We have all heard of the term “legalese” and there are indeed a lot of arcane terms that are used in the legal profession. This is true in the specialty of estate planning as well. Though there are some that can be confusing not because they are lengthy but because they include words that perhaps have meanings different than those same words in our daily life.
For example, many Estate Plans include both a Living Trust and a Living Will. And many Estate PLans use a Last Will to state your wishes for distribution of assets upon death. Since the Last Will is a vehicle of asset transfer, there are those who assume that the Living Will is also used to transfer assets but the transfer must somehow take place while you are still alive.

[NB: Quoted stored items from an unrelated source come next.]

(** *** Compare channels *)

Definition has_channel (tc1 : bool) (c : tc_cc_channel_t) : bool :=
  match c with TC_CCA | TC_CCB => true | TC_CCC | TC_CCD => negb tc1 end.

(** A channel reads what was written to it, and no other register changes; a channel that
    the timer does not have ignores writes and reads zero. The same for the buffers. *)
Theorem channels_written command tc1 c c' v r :
  tc_read_cc tc1 c' (tc_write_cc command tc1 c v r) =
    (if decide (c = c') then if has_channel tc1 c then u16 v else 0 else tc_read_cc tc1 c' r) /\
  (forall a, a <> cc c \/ has_channel tc1 c = false -> tc_write_cc command tc1 c v r a = r a) /\
  tc_read_cc_buffer tc1 c' (tc_write_cc_buffer command tc1 c v r) =
    (if decide (c = c') then if has_channel tc1 c then u16 v else 0 else tc_read_cc_buffer tc1 c' r) /\
  (forall a, a <> ccbuf c \/ has_channel tc1 c = false -> tc_write_cc_buffer command tc1 c v r a = r a).
Proof.
  repeat split.
  - destruct (decide (c = c')) as [<-|N]; destruct tc1, c; try reflexivity; destruct c'; (congruence || reflexivity).
  - intros a H. destruct tc1, c; cbn in *; try reflexivity; apply put_ne; intros E; destruct H; congruence.
  - destruct (decide (c = c')) as [<-|N]; destruct tc1, c; try reflexivity; destruct c'; (congruence || reflexivity).
  - intros a H. destruct tc1, c; cbn in *; try reflexivity; apply put_ne; intros E; destruct H; congruence.
Qed.

(** *** What some functions do besides *)

(** Switching the channels of a timer of the second kind off does nothing. *)
Theorem two_channels_stay_on command mask r : rd CTRLB r = u8 (rd CTRLB r) ->
  rd CTRLB (tc_disable_cc_channels command true mask r) = rd CTRLB r.
Proof.
  intros B. unfold tc_disable_cc_channels. cbn [negb]. change (rd CTRLB) with (fun r : regs => r CTRLB) in *. cbn beta in *. cbn [wr]. rewrite put_eq.
  assert (Z.land (Z.land mask TC_CCAEN) TC_CCBEN = 0) as ->.
  { rewrite <- Z.land_assoc. change (Z.land TC_CCAEN TC_CCBEN) with 0. apply Z.land_0_r. }
  rewrite B at 2. unfold not8. rewrite Z.ldiff_0_r. change 255 with (Z.ones 8). rewrite Z.land_ones by lia.
  unfold u8. change (2 ^ 8) with 256. apply Zmod_mod.
Qed.

(** Clearing the overflow clears every flag that is set; clearing the flag of a channel
    clears that one. *)
Theorem clearing_flags command tc1 c r : has_channel tc1 c = true -> rd INTFLAGS r = u8 (rd INTFLAGS r) ->
  rd INTFLAGS (tc_clear_overflow command r) = 0 /\ rd INTFLAGS (tc_clear_error command r) = 0 /\
  rd INTFLAGS (tc_clear_cc_interrupt command tc1 c r) = Z.ldiff (rd INTFLAGS r) (ccif c).
Proof.
  intros Hc B. unfold tc_clear_overflow, tc_clear_error.
  assert (forall m, 0 <= m < 256 -> Z.ldiff (rd INTFLAGS r) (u8 (Z.lor (rd INTFLAGS r) m)) = 0) as Z0.
  { intros m Hm. apply Z.bits_inj'. intros k Hk. rewrite Z.ldiff_spec, Z.bits_0. destruct (Z.lt_ge_cases k 8).
    - rewrite u8_bit, Z.lor_spec by lia. destruct (Z.testbit (rd INTFLAGS r) k); reflexivity.
    - rewrite B, u8_bit_high by lia. reflexivity. }
  split; [|split].
  - unfold rd at 1. cbn [cell wr]. rewrite put_eq. apply Z0. vm_compute. intuition congruence.
  - unfold rd at 1. cbn [cell wr]. rewrite put_eq. apply Z0. vm_compute. intuition congruence.
  - destruct tc1, c; try discriminate Hc; reflexivity.
Qed.

(** Register F without a command: direction and lock of the buffers. *)
Definition direction (r : regs) : bool := flag (rd CTRLFSET r) TC0_DIR_bm.
Definition locked (r : regs) : bool := flag (rd CTRLFSET r) TC0_LUPD_bm.

(** The direction is set as asked for and the lock is set as asked for; but setting the
    direction to up also unlocks the buffers, and unlocking the buffers also sets the
    direction to up. *)
Theorem direction_and_lock command r :
  (forall r, command TC_CMD_NONE_gc r = r) -> (rd CTRLFSET r = 0 \/ rd CTRLFSET r = 1 \/ rd CTRLFSET r = 2 \/ rd CTRLFSET r = 3) ->
  let down := tc_set_direction command TC_DOWN r in let up := tc_set_direction command TC_UP r in
  let lock := tc_lock_update_buffers command r in let unlock := tc_unlock_update_buffers command r in
  (direction down = true /\ locked down = locked r) /\ (direction up = false /\ locked up = false) /\
  (direction lock = direction r /\ locked lock = true) /\ (direction unlock = false /\ locked unlock = false).
Proof.
  intros Hn HF. unfold direction, locked, tc_set_direction, tc_lock_update_buffers, tc_unlock_update_buffers.
  change (rd CTRLFCLR r) with (rd CTRLFSET r).
  destruct HF as [E|[E|[E|E]]]; rewrite !E; cbn [wr]; rewrite ?E;
    repeat match goal with |- context [command (Z.land ?a ?b)] => change (Z.land a b) with TC_CMD_NONE_gc; rewrite Hn end;
    repeat split; reflexivity.
Qed.

(** ** Counting

    One period of a timer's clock, in the modes that count up to the period: the counter
    goes back to zero after it and the overflow is flagged. *)
Definition count (r : regs) : regs * bool :=
  if rd CNT r =? rd PER r then (put CNT 0 (put INTFLAGS (Z.lor (rd INTFLAGS r) TC0_OVFIF_bm) r), true)
  else (put CNT (u16 (rd CNT r + 1)) r, false).

Fixpoint counts (n : nat) (r : regs) : regs * nat :=
  match n with
  | O => (r, O)
  | S n => let '(r, k) := counts n r in let '(r, o) := count r in (r, if o : bool then S k else k)
  end.

Lemma count_period r : rd PER (fst (count r)) = rd PER r.
Proof. unfold count. case_bool; reflexivity. Qed.

(** A timer overflows once every period plus one. *)
Theorem overflows_counted n r : 0 <= rd CNT r <= rd PER r -> rd PER r < 65536 ->
  rd PER (fst (counts n r)) = rd PER r /\
  rd CNT (fst (counts n r)) = (rd CNT r + Z.of_nat n) mod (rd PER r + 1) /\
  Z.of_nat (snd (counts n r)) = (rd CNT r + Z.of_nat n) / (rd PER r + 1).
Proof.
  intros Hc Hp. induction n as [|n (IP & IC & IN)]; cbn [counts].
  - cbn [fst snd]. rewrite Z.add_0_r, Z.mod_small, Z.div_small by lia. auto.
  - destruct (counts n r) as [r' k]. cbn [fst snd] in *. pose proof (count_period r') as CP. revert CP. unfold count.
    rewrite IP, IC. replace (rd CNT r + Z.of_nat (S n)) with (rd CNT r + Z.of_nat n + 1) by lia. set (c := rd CNT r + Z.of_nat n) in *. set (p := rd PER r) in *.
    clearbody c p. pose proof (Z.mod_pos_bound c (p + 1) ltac:(lia)) as Mb. pose proof (Z.div_mod c (p + 1) ltac:(lia)) as Dm.
    generalize dependent (c / (p + 1)). generalize dependent (c mod (p + 1)). intros m IC Mb q IN Dm.
    destruct (Z.eqb_spec m p) as [E|E]; cbn [fst snd]; intros CP; (split; [congruence|]);
      unfold rd; cbn [cell]; rewrite put_eq.
    + assert (c + 1 = (q + 1) * (p + 1)) as -> by nia. rewrite Z.mod_mul, Z.div_mul by lia. lia.
    + assert (c + 1 = m + 1 + q * (p + 1)) as -> by nia.
      rewrite Z.mod_add, Z.div_add, Z.mod_small, Z.div_small by lia. unfold u16. rewrite Z.mod_small by lia. lia.
Qed.

(** ** The timers of the firmware *)

(** The callbacks that it registers. *)
Inductive callback := UpdateTemperature | UpdateMotorsStepTimer | SaveMotors | SendWait.

Definition FAN_TIMER : module := TCE0.
Definition WAIT_TIMER : module := FAN_TIMER.
Definition TEMPERATURE_TIMER : module := TCC1.
Definition MOTORS_VREF_TIMER : module := TCD0.
Definition MOTORS_SAVE_TIMER : module := MOTORS_VREF_TIMER.
Definition MOTORS_STEP_TIMER : module := TCC0.
Definition FAN_TIMER_PERIOD : Z := 0x208D.
Definition WAIT_TIMER_PERIOD : Z := FAN_TIMER_PERIOD.
Definition MOTORS_VREF_TIMER_PERIOD : Z := 0x27F.
Definition MOTORS_SAVE_TIMER_PERIOD : Z := MOTORS_VREF_TIMER_PERIOD.
Definition MOTORS_STEP_TIMER_PERIOD : Z := 1024.
Definition UPDATE_TEMPERATURE_MILLISECONDS : Z := 333.
Definition MOTORS_SAVE_VALUE_MILLISECONDS : Z := 200.

(** The channels of the reference voltages. *)
Definition MOTOR_X_VREF_CHANNEL : tc_cc_channel_t := TC_CCB.
Definition MOTOR_Y_VREF_CHANNEL : tc_cc_channel_t := TC_CCD.
Definition MOTOR_Z_VREF_CHANNEL : tc_cc_channel_t := TC_CCC.
Definition MOTOR_E_VREF_CHANNEL : tc_cc_channel_t := TC_CCA.

Section Setup.
Variable present : module -> bool.
Variable command : Z -> regs -> regs.
(** The reference voltages of motors that do not move, by axis. *)
Variables idle_x idle_y idle_z idle_e : Z.

Definition fan_timer (s : Timers callback) : option (Timers callback) :=
  s ← tc_enable present FAN_TIMER s;
  Some (on_tc FAN_TIMER (fun r =>
    let r := tc_set_wgm command TC_WG_SS r in
    let r := tc_write_period command FAN_TIMER_PERIOD r in
    let r := tc_enable_cc_channels command (tc_is_tc1 FAN_TIMER) (Z.lor TC_CCBEN TC_CCDEN) r in
    tc_write_clock_source command TC_CLKSEL_DIV64_gc r) s).

Definition temperature_timer (s : Timers callback) : option (Timers callback) :=
  s ← tc_enable present TEMPERATURE_TIMER s;
  let s := on_tc TEMPERATURE_TIMER (fun r =>
    let r := tc_set_wgm command TC_WG_NORMAL r in
    tc_write_period command (u32 (cpu_hz / 1024 * UPDATE_TEMPERATURE_MILLISECONDS) / 1000) r) s in
  let s := tc_set_overflow_interrupt_callback present TEMPERATURE_TIMER (Some UpdateTemperature) s in
  Some (on_tc TEMPERATURE_TIMER (tc_write_clock_source command TC_CLKSEL_DIV1024_gc) s).

Definition motors_timers (s : Timers callback) : option (Timers callback) :=
  s ← tc_enable present MOTORS_VREF_TIMER s;
  let s := on_tc MOTORS_VREF_TIMER (fun r =>
    let r := tc_set_wgm command TC_WG_SS r in
    let r := tc_write_period command MOTORS_VREF_TIMER_PERIOD r in
    let r := tc_write_cc command (tc_is_tc1 MOTORS_VREF_TIMER) MOTOR_X_VREF_CHANNEL idle_x r in
    let r := tc_write_cc command (tc_is_tc1 MOTORS_VREF_TIMER) MOTOR_Y_VREF_CHANNEL idle_y r in
    let r := tc_write_cc command (tc_is_tc1 MOTORS_VREF_TIMER) MOTOR_Z_VREF_CHANNEL idle_z r in
    let r := tc_write_cc command (tc_is_tc1 MOTORS_VREF_TIMER) MOTOR_E_VREF_CHANNEL idle_e r in
    let r := tc_enable_cc_channels command (tc_is_tc1 MOTORS_VREF_TIMER)
               (Z.lor (Z.lor (Z.lor TC_CCBEN TC_CCDEN) TC_CCCEN) TC_CCAEN) r in
    tc_write_clock_source command TC_CLKSEL_DIV1_gc r) s in
  s ← tc_enable present MOTORS_STEP_TIMER s;
  let s := on_tc MOTORS_STEP_TIMER (fun r =>
    let r := tc_set_wgm command TC_WG_NORMAL r in
    let r := tc_write_period command MOTORS_STEP_TIMER_PERIOD r in
    tc_set_overflow_interrupt_level command TC_INT_LVL_MED r) s in
  Some (tc_set_overflow_interrupt_callback present MOTORS_STEP_TIMER (Some UpdateMotorsStepTimer) s).

(** The interrupt that saves the motors' state is set up last. *)
Definition save_timer_on (s : Timers callback) : Timers callback :=
  let s := tc_set_overflow_interrupt_callback present MOTORS_SAVE_TIMER (Some SaveMotors) s in
  on_tc MOTORS_SAVE_TIMER (tc_set_overflow_interrupt_level command TC_INT_LVL_LO) s.

(** The start and the stop of the step timer. *)
Definition start_step_timer (r : regs) : regs := tc_write_clock_source command TC_CLKSEL_DIV1_gc (tc_restart command r).
Definition stop_step_timer (r : regs) : regs := tc_write_clock_source command TC_CLKSEL_OFF_gc r.

(** The set-up by the main program, in its order. *)
Definition set_up (s : Timers callback) : option (Timers callback) :=
  s ← fan_timer s;
  s ← temperature_timer s;
  s ← motors_timers s;
  Some (tc_set_overflow_interrupt_callback present WAIT_TIMER (Some SendWait) (save_timer_on s)).

End Setup.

This is understandable logic but in fact the Living Will does not transfer assets. It is used to state your medical preferences, usually centering around the issue of whether or not you would want to be kept alive though the use of artificial life support systems if you were in a terminal condition.
A Living Trust used is used to manage your assets while you are alive and transfer assets upon your death. You fund the trust and name yourself (or you and your spouse) as both the trustees (managers) and beneficiaries so you have total control of the assets while you are alive. But you also name a successor trustee who will administer the trust in the event of your incapacitation and provide distributions to your beneficiaries in accordance with your wishes after you pass away .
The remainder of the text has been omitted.